* **Assignment**: Wherever the string "induction" occurs in a line of these records, report that line.
*** Opening The input ***
(** [min] returns an element whose key is below every other key. *)
Lemma py_min_least {A : Type} (f : A → option Q) (xs : list A) (x : A) :
  py_min f xs = Ok x → ∀ y, y ∈ xs → key_le (f x) (f y).
Proof.
  destruct xs as [|x0 rest]; simpl; [done|]. intros [= <-].
  assert (Hgen : ∀ l b y,
            (y ∈ l ∨ key_le (f b) (f y)) →
            key_le (f (fold_left (λ best c, if key_lt (f c) (f best) then c else best)
                                 l b)) (f y)).
  { induction l as [|c l IH]; intros b y Hy; simpl.
    - destruct Hy as [Hy|Hy]; [by apply not_elem_of_nil in Hy | done].
    - destruct (key_lt (f c) (f b)) eqn:E.
      + apply IH. destruct Hy as [Hy|Hy].
        * apply elem_of_cons in Hy as [->|Hy]; [right; apply key_le_refl | by left].
        * right. apply key_lt_spec in E.
          destruct (key_le_total (f c) (f b)) as [Hcb|Hbc]; [|done].
          by apply (key_le_trans _ (f b)).
      + apply IH. destruct Hy as [Hy|Hy]; [|by right].
        apply elem_of_cons in Hy as [->|Hy]; [|by left].
        right. apply not_true_iff_false in E. rewrite key_lt_spec in E.
        destruct (key_le_dec (f b) (f c)) as [Hbc|Hbc]; [done | by destruct E]. }
  intros y Hy. apply Hgen.
  apply elem_of_cons in Hy as [->|Hy]; [right; apply key_le_refl | by left].
Qed.

Lemma between_elem (G : MultiDiGraph) (u v : node) (e : Edge) :
  e ∈ Graph.between G u v ↔ e ∈ edges G ∧ e_u e = u ∧ e_v e = v.
Proof.
  unfold Graph.between.
  rewrite (list_elem_of_filter (λ e, e_u e = u ∧ e_v e = v)). tauto.
Qed.

(** On a joined pair the selection succeeds and picks a minimum-length
    parallel edge. *)
Lemma select_edge_joined (G : MultiDiGraph) (u v : node) :
  Graph.has_edge_uv G u v = true →
  ∃ e, select_edge G u v = Ok e ∧ min_length_edge G u v e.
Proof.
  intros Huv. unfold Graph.has_edge_uv in Huv. apply bool_decide_eq_true in Huv.
  unfold select_edge, Graph.adj.
  destruct (Graph.between G u v) as [|e0 es] eqn:E; [done|].
  destruct (py_min (λ e, length_key (e_data e)) (e0 :: es)) as [e|err] eqn:Hmin;
    [|done].
  exists e. split; [done|].
  pose proof (py_min_elem _ _ _ Hmin) as Hin. rewrite <- E in Hin.
  apply between_elem in Hin as (? & ? & ?). repeat split; try done.
  intros e' He' Hu Hv. apply (py_min_least _ _ _ Hmin).
  rewrite <- E. by apply between_elem.
Qed.

Lemma select_edge_min (G : MultiDiGraph) (u v : node) (e : Edge) :
  select_edge G u v = Ok e → min_length_edge G u v e.
Proof.
  intros Hsel.
  assert (Huv : Graph.has_edge_uv G u v = true).
  { unfold Graph.has_edge_uv. apply bool_decide_eq_true.
    unfold select_edge, Graph.adj in Hsel.
    by destruct (Graph.between G u v). }
  destruct (select_edge_joined G u v Huv) as (e' & He' & Hmin). congruence.
Qed.

(** The selected edges of a route, one per consecutive pair. *)
Lemma selected_exist (G : MultiDiGraph) (route : list node) :
  linked G route = true →
  ∃ es, Forall2 (λ uv e, select_edge G uv.1 uv.2 = Ok e) (consecutive route) es.
Proof.
  induction route as [|u [|v tl] IH]; intros Hl.
  - exists []. constructor.
  - exists []. constructor.
  - simpl in Hl. apply andb_true_iff in Hl as [Huv Htl].
    destruct (IH Htl) as (es & Hes).
    destruct (select_edge_joined G u v Huv) as (e & He & _).
    exists (e :: es). simpl. by constructor.
Qed.

Lemma metrics_loop_sum (G : MultiDiGraph) (route : list node) (es : list Edge)
    (acc : Q * Q) :
  Forall2 (λ uv e, select_edge G uv.1 uv.2 = Ok e) (consecutive route) es →
  ∃ d tm, metrics_loop G route acc = Ok (d, tm) ∧
          d == acc.1 + Qsum (edge_metres <$> es) ∧
          tm == acc.2 + Qsum (edge_hours <$> es).
Proof.
  revert es acc. induction route as [|u [|v tl] IH]; intros es acc Hes.
  - inversion Hes; subst. exists acc.1, acc.2. simpl.
    destruct acc. unfold Qsum. repeat split; simpl; ring.
  - inversion Hes; subst. exists acc.1, acc.2. simpl.
    destruct acc. unfold Qsum. repeat split; simpl; ring.
  - simpl in Hes. inversion Hes as [|uv e l es' He Hrest]; subst. simpl in He.
    destruct (IH es' ((acc.1 + edge_metres e)%Q, (acc.2 + edge_hours e)%Q) Hrest)
      as (d & tm & Hrun & Hd & Htm).
    exists d, tm. split.
    + change (metrics_loop G (u :: v :: tl) acc)
        with (match metrics_step G acc u v with
              | Error e => Error e
              | Ok acc' => metrics_loop G (v :: tl) acc'
              end).
      unfold metrics_step. rewrite He. exact Hrun.
    + unfold Qsum in *. cbn [fmap list_fmap foldr fst snd] in *.
      split; [rewrite Hd | rewrite Htm]; ring.
Qed.

Lemma speed_cases (d : EdgeData) :
  (fast_class d → speed d = 80%Q) ∧ (¬ fast_class d → speed d = 60%Q).
Proof.
  unfold speed, is_fast_class, fast_class.
  destruct (attr_highway d) as [[s|l]|].
  - case_bool_decide as Hs.
    + split; [done|]. intros Hn. destruct Hn.
      rewrite !elem_of_cons in Hs.
      destruct Hs as [->|[->|[->|Hs]]]; auto. by apply not_elem_of_nil in Hs.
    + split; [|done]. intros Hf. destruct Hs.
      rewrite !elem_of_cons. destruct Hf as [[= ->]|[[= ->]|[= ->]]]; auto.
  - split; [|done]. by intros [|[|]].
  - split; [|done]. by intros [|[|]].
Qed.
(** Bytes that are neither control characters nor one of the three
    characters [<], [>] and [&]. *)
Definition html_safe (c : ascii) : bool :=
  let b := utf8.byte c in
  (0x20 <=? b) && negb (b =? 0x3C) && negb (b =? 0x3E) && negb (b =? 0x26).

Fixpoint all_bytes (f : ascii → bool) (s : string) : bool :=
  match s with
  | EmptyString => true
  | String c s => f c && all_bytes f s
  end.

(** A service that answers every call without an error and with an
    empty answer, but for the URL of a created queue and for one
    message, which has a body and nothing else. *)
Module Bare.

Definition client (c : aws.Config) : sqs.SQS unit :=
  {| sqs.CreateQueue := λ i e,
       (({| sqs.QueueUrl := Some (sqs.QueueName i) |}, None), e);
     sqs.GetQueueAttributes := λ _ e,
       (({| sqs.GetQueueAttributes_Attributes := ∅ |}, None), e);
     sqs.SendMessage := λ _ e,
       (({| sqs.SendMessage_MessageId := None |}, None), e);
     sqs.ReceiveMessage := λ _ e,
       (({| sqs.Messages :=
              [Some {| sqs.MessageId := None; sqs.ReceiptHandle := None;
                       sqs.Body := Some "{}" |}] |}, None), e);
     sqs.DeleteMessage := λ _ e,
       ((sqs.Build_DeleteMessageOutput, None), e) |}.

Definition start : World unit := {| env := tt; trace := []; logs := [] |}.


Definition processor : Processor unit string :=
  {| Processor_Queue := Sim.jobs;
     HandleMessageBody := λ _ v e, ((v, None), e) |}.

Definition message : sqs.Message :=
  {| sqs.MessageId := None; sqs.ReceiptHandle := None;
     sqs.Body := Some "{}" |}.

End Bare.

Definition is_ascii (c : ascii) : bool := utf8.byte c <? utf8.RuneSelf.

(** A session for which only the region of the package has a service:
    the simulated one; everywhere else every call fails. *)
Module Regional.

Definition unreachable : sqs.SQS Sim.State :=
  {| sqs.CreateQueue := λ _ st,
       (({| sqs.QueueUrl := None |}, Some "UnknownEndpoint"), st);
     sqs.GetQueueAttributes := λ _ st,
       (({| sqs.GetQueueAttributes_Attributes := ∅ |},
         Some "UnknownEndpoint"), st);
     sqs.SendMessage := λ _ st,
       (({| sqs.SendMessage_MessageId := None |},
         Some "UnknownEndpoint"), st);
     sqs.ReceiveMessage := λ _ st,
       (({| sqs.Messages := [] |}, Some "UnknownEndpoint"), st);
     sqs.DeleteMessage := λ _ st,
       ((sqs.Build_DeleteMessageOutput, Some "UnknownEndpoint"), st) |}.

Definition client (c : aws.Config) : sqs.SQS Sim.State :=
  if String.eqb (aws.Region c) "eu-central-1" then Sim.client c
  else unreachable.

End Regional.

(** * Tactics *)

(** Symbolic execution of monadic code: unfold the monad and name the
    answers of the environment. *)
Ltac go_unfold :=
  unfold bind, call, log, ret, deref in *; simpl in *.

(** Case analysis on the membership of an event in an explicit list. *)
Ltac event_in H :=
  rewrite ?elem_of_cons, ?elem_of_nil in H;
  repeat (destruct H as [H|H]; try discriminate H);
  try discriminate H; try contradiction.

(** Linear arithmetic with division and remainder by constants. *)
Ltac dlia := Z.to_euclidean_division_equations; lia.

Ltac eval_closed t := let v := eval vm_compute in t in change t with v.

Ltac eval_first_info :=
  repeat match goal with
  | |- context [Z.leb utf8.as_ ?x] => eval_closed (Z.leb utf8.as_ x)
  | |- context [Z.eqb ?x utf8.xx] => eval_closed (Z.eqb x utf8.xx)
  | |- context [Z.to_nat (Z.land ?x 7)] => eval_closed (Z.to_nat (Z.land x 7))
  | |- context [utf8.acceptRanges ?x] => eval_closed (utf8.acceptRanges x)
  end.

(** Case analysis on the comparisons of the first byte in [utf8.first],
    then on everything [DecodeRuneInString] tests. *)
Ltac first_byte_cases b0 :=
  unfold utf8.first;
  repeat match goal with
  | |- context [Z.ltb b0 ?b] => destruct (Z.ltb_spec b0 b); try lia
  | |- context [Z.eqb b0 ?b] => destruct (Z.eqb_spec b0 b); try lia
  end; eval_first_info; cbv iota.

Ltac decode_cases :=
  unfold utf8.locb, utf8.hicb;
  repeat first
    [ progress cbn [String.length Nat.ltb Nat.leb orb fst snd]
    | match goal with
      | |- context [Z.ltb ?a ?b] => destruct (Z.ltb_spec a b)
      | |- context [match ?s with EmptyString => _ | String _ _ => _ end] =>
        is_var s; destruct s as [|? ?]
      | |- context [Nat.leb ?a ?b] => destruct (Nat.leb a b)
      end ].

Ltac all_ascii c H :=
  destruct c as [[] [] [] [] [] [] [] []];
  try (vm_compute in H; discriminate H).


(** * The JSON round trip *)


Lemma byte_range (c : ascii) : 0 <= utf8.byte c < 256.
Proof.
  unfold utf8.byte. pose proof (N_ascii_bounded c). lia.
Qed.

Lemma chr_byte (c : ascii) : utf8.chr (utf8.byte c) = c.
Proof.
  unfold utf8.chr, utf8.byte. rewrite N2Z.id. apply ascii_N_embedding.
Qed.

Lemma byte_chr (b : Z) : 0 <= b < 256 -> utf8.byte (utf8.chr b) = b.
Proof.
  intros H. unfold utf8.chr, utf8.byte.
  rewrite N_ascii_embedding by lia. lia.
Qed.

Lemma lor_disjoint (k a b : Z) :
  0 <= k -> a mod 2 ^ k = 0 -> 0 <= b < 2 ^ k -> Z.lor a b = a + b.
Proof.
  intros Hk Ha Hb. symmetry. apply Z.add_nocarry_lor.
  apply Z.bits_inj'. intros n Hn.
  rewrite Z.land_spec, Z.bits_0.
  destruct (Z.lt_ge_cases n k) as [Hlt|Hge].
  - rewrite <- (Z.mod_pow2_bits_low a k n) by lia. rewrite Ha, Z.bits_0.
    reflexivity.
  - rewrite <- (Z.mod_small b (2 ^ k)) by lia.
    rewrite Z.mod_pow2_bits_high by lia. apply andb_false_r.
Qed.

Lemma land_mod (a : Z) (k : Z) : 0 <= k -> Z.land a (2 ^ k - 1) = a mod 2 ^ k.
Proof.
  intros Hk. rewrite <- Z.land_ones by lia. f_equal.
  rewrite Z.ones_equiv. lia.
Qed.

Lemma land_FF a : Z.land a 0xFF = a mod 256. Proof. exact (land_mod a 8 ltac:(lia)). Qed.
Lemma land_3F a : Z.land a 0x3F = a mod 64. Proof. exact (land_mod a 6 ltac:(lia)). Qed.
Lemma land_1F a : Z.land a 0x1F = a mod 32. Proof. exact (land_mod a 5 ltac:(lia)). Qed.
Lemma land_0F a : Z.land a 0x0F = a mod 16. Proof. exact (land_mod a 4 ltac:(lia)). Qed.
Lemma land_07 a : Z.land a 0x07 = a mod 8. Proof. exact (land_mod a 3 ltac:(lia)). Qed.

Lemma shiftl_6 a : Z.shiftl a 6 = a * 64. Proof. by rewrite Z.shiftl_mul_pow2. Qed.
Lemma shiftl_12 a : Z.shiftl a 12 = a * 4096. Proof. by rewrite Z.shiftl_mul_pow2. Qed.
Lemma shiftl_18 a : Z.shiftl a 18 = a * 262144. Proof. by rewrite Z.shiftl_mul_pow2. Qed.
Lemma shiftr_6 a : Z.shiftr a 6 = a / 64. Proof. by rewrite Z.shiftr_div_pow2. Qed.
Lemma shiftr_12 a : Z.shiftr a 12 = a / 4096. Proof. by rewrite Z.shiftr_div_pow2. Qed.
Lemma shiftr_18 a : Z.shiftr a 18 = a / 262144. Proof. by rewrite Z.shiftr_div_pow2. Qed.

Lemma lor_64 a b : a mod 64 = 0 -> 0 <= b < 64 -> Z.lor a b = a + b.
Proof. intros. by apply (lor_disjoint 6). Qed.
Lemma lor_4096 a b : a mod 4096 = 0 -> 0 <= b < 4096 -> Z.lor a b = a + b.
Proof. intros. by apply (lor_disjoint 12). Qed.
Lemma lor_262144 a b :
  a mod 262144 = 0 -> 0 <= b < 262144 -> Z.lor a b = a + b.
Proof. intros. by apply (lor_disjoint 18). Qed.
Lemma lor_32 a b : a mod 32 = 0 -> 0 <= b < 32 -> Z.lor a b = a + b.
Proof. intros. by apply (lor_disjoint 5). Qed.
Lemma lor_16 a b : a mod 16 = 0 -> 0 <= b < 16 -> Z.lor a b = a + b.
Proof. intros. by apply (lor_disjoint 4). Qed.
Lemma lor_8 a b : a mod 8 = 0 -> 0 <= b < 8 -> Z.lor a b = a + b.
Proof. intros. by apply (lor_disjoint 3). Qed.

(* decoded rune values, arithmetic forms *)
Lemma rune2 (b0 b1 : Z) :
  0xC0 <= b0 <= 0xDF -> 0x80 <= b1 <= 0xBF ->
  Z.lor (Z.shiftl (Z.land b0 utf8.mask2) 6) (Z.land b1 utf8.maskx)
  = (b0 - 0xC0) * 64 + (b1 - 0x80).
Proof.
  intros H0 H1. unfold utf8.mask2, utf8.maskx.
  rewrite land_1F, land_3F, shiftl_6.
  rewrite lor_64 by dlia. dlia.
Qed.

Lemma rune3 (b0 b1 b2 : Z) :
  0xE0 <= b0 <= 0xEF -> 0x80 <= b1 <= 0xBF -> 0x80 <= b2 <= 0xBF ->
  Z.lor (Z.lor (Z.shiftl (Z.land b0 utf8.mask3) 12)
               (Z.shiftl (Z.land b1 utf8.maskx) 6))
        (Z.land b2 utf8.maskx)
  = (b0 - 0xE0) * 4096 + (b1 - 0x80) * 64 + (b2 - 0x80).
Proof.
  intros H0 H1 H2. unfold utf8.mask3, utf8.maskx.
  rewrite land_0F, !land_3F, shiftl_6, shiftl_12.
  rewrite (lor_4096 (_ * 4096)) by dlia.
  rewrite lor_64 by dlia. dlia.
Qed.
(** X23 : [stopProfiling] keeps the statistics and clears the active flag
    of the record, so [scheduleBeingProfiled] answers [false].  Profiling
    cannot be started again: a later [beginProfiling] finds the record in
    place and changes nothing, so the statistics are neither wiped nor
    updated any more. *)
Theorem stopProfiling_is_final (g_pid : Z) (s : Scheduler) (i : nat)
    (it : ScheduleItem) (pa : positive) (r : ScheduleProfile) :
  findNodeByPID g_pid s = Some i ->
  schedule_root_node s !! i = Some it ->
  prof_data it = Some pa ->
  prof_heap s !! pa = Some r ->
  exists s',
    stopProfiling g_pid s = Some s' /\
    schedule_root_node s' = schedule_root_node s /\
    prof_heap s' =
      <[pa := mkScheduleProfile (last_time_micros r) (worst_time_micros r)
                (best_time_micros r) (execution_count r) false]> (prof_heap s) /\
    scheduleBeingProfiled g_pid s' = Some false /\
    (forall malloc_ok, beginProfiling g_pid malloc_ok s' = Some s') /\
    stopProfiling g_pid s' = Some s'.
Proof.
  intros Hf Hl Hp Hr.
  set (r' := mkScheduleProfile (last_time_micros r) (worst_time_micros r)
               (best_time_micros r) (execution_count r) false).
  exists (set_prof_heap (<[pa := r']> (prof_heap s)) s).
  unfold stopProfiling, scheduleBeingProfiled, beginProfiling,
    beginProfiling_node, deref, findNodeByPID in *.
  cbn [schedule_root_node set_prof_heap prof_heap].
  rewrite Hf. cbn [mbind option_bind]. rewrite Hl.
  cbn [stopProfiling_node scheduleBeingProfiled_node mbind option_bind].
  rewrite Hp, Hr. cbn [mbind option_bind prof_heap set_prof_heap].
  rewrite lookup_insert_eq. cbn [mbind option_bind fmap option_fmap option_map].
  split_and!; try done.
  rewrite insert_insert_eq. by destruct s.
Qed.
(** C9. From a state where the caller owns no task titled [T],
    [add_task] with title [T] and description [D] followed by
    [list_tasks] with status ["all"] for the same caller both succeed, and
    the list has exactly one entry titled [T]: the new task, with
    description [D] and [completed] false. *)
Theorem add_then_list_round_trip
    (add_params list_params : gmap string pyval) (user_id user_id' : pyval) (uid : Z)
    (T D : string) (w : World) :
  0 < uid →
  add_params !! "user_id" = Some user_id → py_int user_id = Ok uid →
  add_params !! "title" = Some (VStr T) →
  add_params !! "description" = Some (VStr D) →
  list_params !! "user_id" = Some user_id' → py_int user_id' = Ok uid →
  get_default list_params "status" (VStr "all") = VStr "all" →
  (∀ t, t ∈ tasks w → Task.user_id t = uid → Task.title t ≠ T) →
  ∃ r w1 l w2,
    add_task add_params w = (Ok r, w1)
    ∧ list_tasks list_params w1 = (Ok l, w2)
    ∧ List.filter (λ e, bool_decide (e !! "title" = Some (VStr T))) l
      = [list_to_map [("id", VInt (tasks_seq w));
                      ("title", VStr T);
                      ("description", VStr D);
                      ("completed", VBool false);
                      ("user_id", VInt uid)]].
Proof.
  intros Hpos Hu Hui Ht Hd Hu' Hui' Hs Hfresh.
  eexists _, _, _, _. split; [| split].
  - apply (add_task_ok add_params user_id uid T (Some D)); try done.
    unfold get_default. by rewrite Hd.
  - by apply (list_tasks_ok list_params user_id' uid).
  - rewrite Hs. change (status_flag (VStr "all")) with (@None bool).
    cbn [tasks record set_tasks].
    rewrite List.filter_app, List.map_app, List.filter_app.
    rewrite (filter_none _ (List.map _ _)).
    + cbn [List.filter Task.user_id Task.completed]. rewrite Z.eqb_refl.
      cbn [andb List.map List.filter]. rewrite task_summary_title. cbn [Task.title].
      rewrite bool_decide_eq_true_2 by done. reflexivity.
    + intros e He. apply list_elem_of_fmap in He as (t & -> & Hin).
      apply list_elem_of_In, List.filter_In in Hin as [Hin Hown].
      apply andb_prop in Hown as [Hown _]. apply Z.eqb_eq in Hown.
      rewrite task_summary_title. apply bool_decide_eq_false_2.
      intros [= Heq]. apply (Hfresh t); [by apply list_elem_of_In | done | done].
Qed.

Lemma add_then_list_round_trip_witness :
  ∃ r w1 l w2,
    add_task (list_to_map [("user_id", VStr "1"); ("title", VStr "Groceries");
                           ("description", VStr "weekly")]) sample_world = (Ok r, w1)
    ∧ list_tasks (list_to_map [("user_id", VStr "1"); ("status", VStr "all")]) w1 = (Ok l, w2)
    ∧ List.filter (λ e, bool_decide (e !! "title" = Some (VStr "Groceries"))) l
      = [list_to_map [("id", VInt 4);
                      ("title", VStr "Groceries");
                      ("description", VStr "weekly");
                      ("completed", VBool false);
                      ("user_id", VInt 1)]].
Proof.
  apply (add_then_list_round_trip
           (list_to_map [("user_id", VStr "1"); ("title", VStr "Groceries");
                         ("description", VStr "weekly")])
           (list_to_map [("user_id", VStr "1"); ("status", VStr "all")])
           (VStr "1") (VStr "1") 1 "Groceries" "weekly" sample_world).
  - lia.
  - reflexivity.
  - reflexivity.
  - reflexivity.
  - reflexivity.
  - reflexivity.
  - reflexivity.
  - reflexivity.
  - apply (proj1 (Forall_forall
                    (λ t, Task.user_id t = 1 → Task.title t ≠ "Groceries")
                    (tasks sample_world))).
    apply (bool_decide_unpack _). vm_compute. exact I.
Defined.

(** ** Finding a task by id or by title *)









(** With a [task_id], [delete_task] looks the task up by [(id, owner)]
    whatever the title aliases say, and a miss names the id. *)
Lemma delete_task_by_id (params : gmap string pyval) (user_id task_id : pyval)
    (uid tid : Z) (w : World) :
  params !! "user_id" = Some user_id → py_int user_id = Ok uid → 0 < uid →
  params !! "task_id" = Some task_id → py_int task_id = Ok tid →
  delete_task params w
  = match List.find (λ t, Z.eqb (Task.id t) tid && Z.eqb (Task.user_id t) uid) (tasks w) with
    | Some row => (Ok (deleted row), (delete_row row (record (TaskSelect uid) w)).2)
    | None => (Raise (ValueError ("Task " +:+ fmt task_id +:+ " not found for user "
                                  +:+ fmt user_id)),
               record (TaskSelect uid) w)
    end.
Proof.
  intros Hu Hui Hpos Ht Hti. unfold delete_task.
  rewrite (getitem_some _ _ _ Hu), bind_ok.
  rewrite (validate_user_positive _ _ Hui Hpos), bind_ok. cbn [negb].
  rewrite Hui. cbn [reraise_ValueError]. rewrite bind_ok, bind_step.
  rewrite (get_present _ _ _ Ht).
  assert (is_not_none task_id = true) as -> by (by destruct task_id).
  rewrite Hti. cbn [reraise_ValueError]. rewrite bind_ok.
  unfold select_task_by_id. by destruct (List.find _ (tasks w)).
Qed.



(** [update_task] resolves the task the same way when a [task_id] is
    given. *)
Lemma update_task_by_id (params : gmap string pyval) (user_id task_id : pyval)
    (uid tid : Z) (w : World) :
  params !! "user_id" = Some user_id → py_int user_id = Ok uid → 0 < uid →
  params !! "task_id" = Some task_id → py_int task_id = Ok tid →
  List.find (λ t, Z.eqb (Task.id t) tid && Z.eqb (Task.user_id t) uid) (tasks w) = None →
  update_task params w
  = (Raise (ValueError ("Task " +:+ fmt task_id +:+ " not found for user " +:+ fmt user_id)),
     record (TaskSelect uid) w).
Proof.
  intros Hu Hui Hpos Ht Hti Hf. unfold update_task.
  rewrite (getitem_some _ _ _ Hu), bind_ok.
  rewrite (validate_user_positive _ _ Hui Hpos), bind_ok. cbn [negb].
  rewrite Hui. cbn [reraise_ValueError]. rewrite bind_ok, bind_step.
  rewrite (get_present _ _ _ Ht).
  assert (is_not_none task_id = true) as -> by (by destruct task_id).
  rewrite Hti. cbn [reraise_ValueError]. rewrite bind_ok.
  unfold select_task_by_id. by rewrite Hf.
Qed.

(** Without a [task_id], a miss of [update_task] names the search
    string. *)
Lemma update_task_title_not_found (params : gmap string pyval) (user_id : pyval)
    (uid : Z) (needle : string) (w : World) :
  params !! "user_id" = Some user_id → py_int user_id = Ok uid → 0 < uid →
  params !! "task_id" = None →
  update_alias params = VStr needle →
  List.find (λ t, ilike ("%" +:+ needle +:+ "%") (Task.title t) && Z.eqb (Task.user_id t) uid)
            (tasks w) = None →
  update_task params w
  = (Raise (ValueError ("Task with title '" +:+ needle +:+ "' not found for user "
                        +:+ fmt user_id)),
     record (TaskSelect uid) w).
Proof.
  intros Hu Hui Hpos Ht Ha Hf. unfold update_task. fold (update_alias params).
  rewrite (getitem_some _ _ _ Hu), bind_ok.
  rewrite (validate_user_positive _ _ Hui Hpos), bind_ok. cbn [negb].
  rewrite Hui. cbn [reraise_ValueError]. rewrite bind_ok, bind_step.
  rewrite (get_absent _ _ Ht), Ha. cbn [is_not_none fmt].
  unfold select_task_by_title. by rewrite Hf.
Qed.

(** The spec's example: ["Buy milk"] finds ["Buy MILK"]. *)
Example delete_buy_milk :
  (delete_task (list_to_map [("user_id", VStr "2"); ("title", VStr "Buy milk")])
     sample_world).1
  = Ok (deleted (Task.mk 2 2 "Buy MILK" None true)).
Proof. reflexivity. Qed.

(** C6. [update_task] hands the search string to the pattern match as it
    is: ["a_b"] finds the task titled ["axb"], whose title does not
    contain it, and renames it.  [delete_task] escapes the string first
    and finds no task for the same search. *)
Theorem update_task_does_not_escape_wildcards :
  let stray : gmap string pyval :=
    list_to_map [("user_id", VStr "1"); ("title_to_find", VStr "a_b");
                 ("new_title", VStr "renamed")] in
  (update_task stray sample_world).1
  = Ok (list_to_map [("task_id", VInt 1); ("status", VStr "updated");
                     ("title", VStr "renamed"); ("description", VStr "first")])
  ∧ tasks (update_task stray sample_world).2
    = [Task.mk 1 1 "renamed" (Some "first") false;
       Task.mk 2 2 "Buy MILK" None true;
       Task.mk 3 1 "Pay rent" None true]
  ∧ (delete_task (list_to_map [("user_id", VStr "1"); ("title", VStr "a_b")]) sample_world).1
    = Raise (ValueError "Task with title 'a_b' not found for user 1").
Proof.
  cbv zeta. split; [vm_compute; reflexivity |].
  split; vm_compute; reflexivity.
Qed.

(** ** Updating by title *)

Lemma assign_text (t : Task.t) (s : string) (a b : pyval) :
  text_or_none a → text_or_none b →
  ∃ d, assign t (VStr s) (py_or a b)
       = Ok (Task.mk (Task.id t) (Task.user_id t) s d (Task.completed t)).
Proof.
  intros Ha Hb. unfold assign, py_or.
  destruct a as [| a | |]; try done; destruct b as [| b | |]; try done;
    cbn; try destruct (String.eqb a ""); cbn; eauto.
Qed.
*** Closing The input ***
* **Exercise answer**:
  { induction l as [|c l IH]; intros b y Hy; simpl.
  induction route as [|u [|v tl] IH]; intros Hl.
  revert es acc. induction route as [|u [|v tl] IH]; intros es acc Hes.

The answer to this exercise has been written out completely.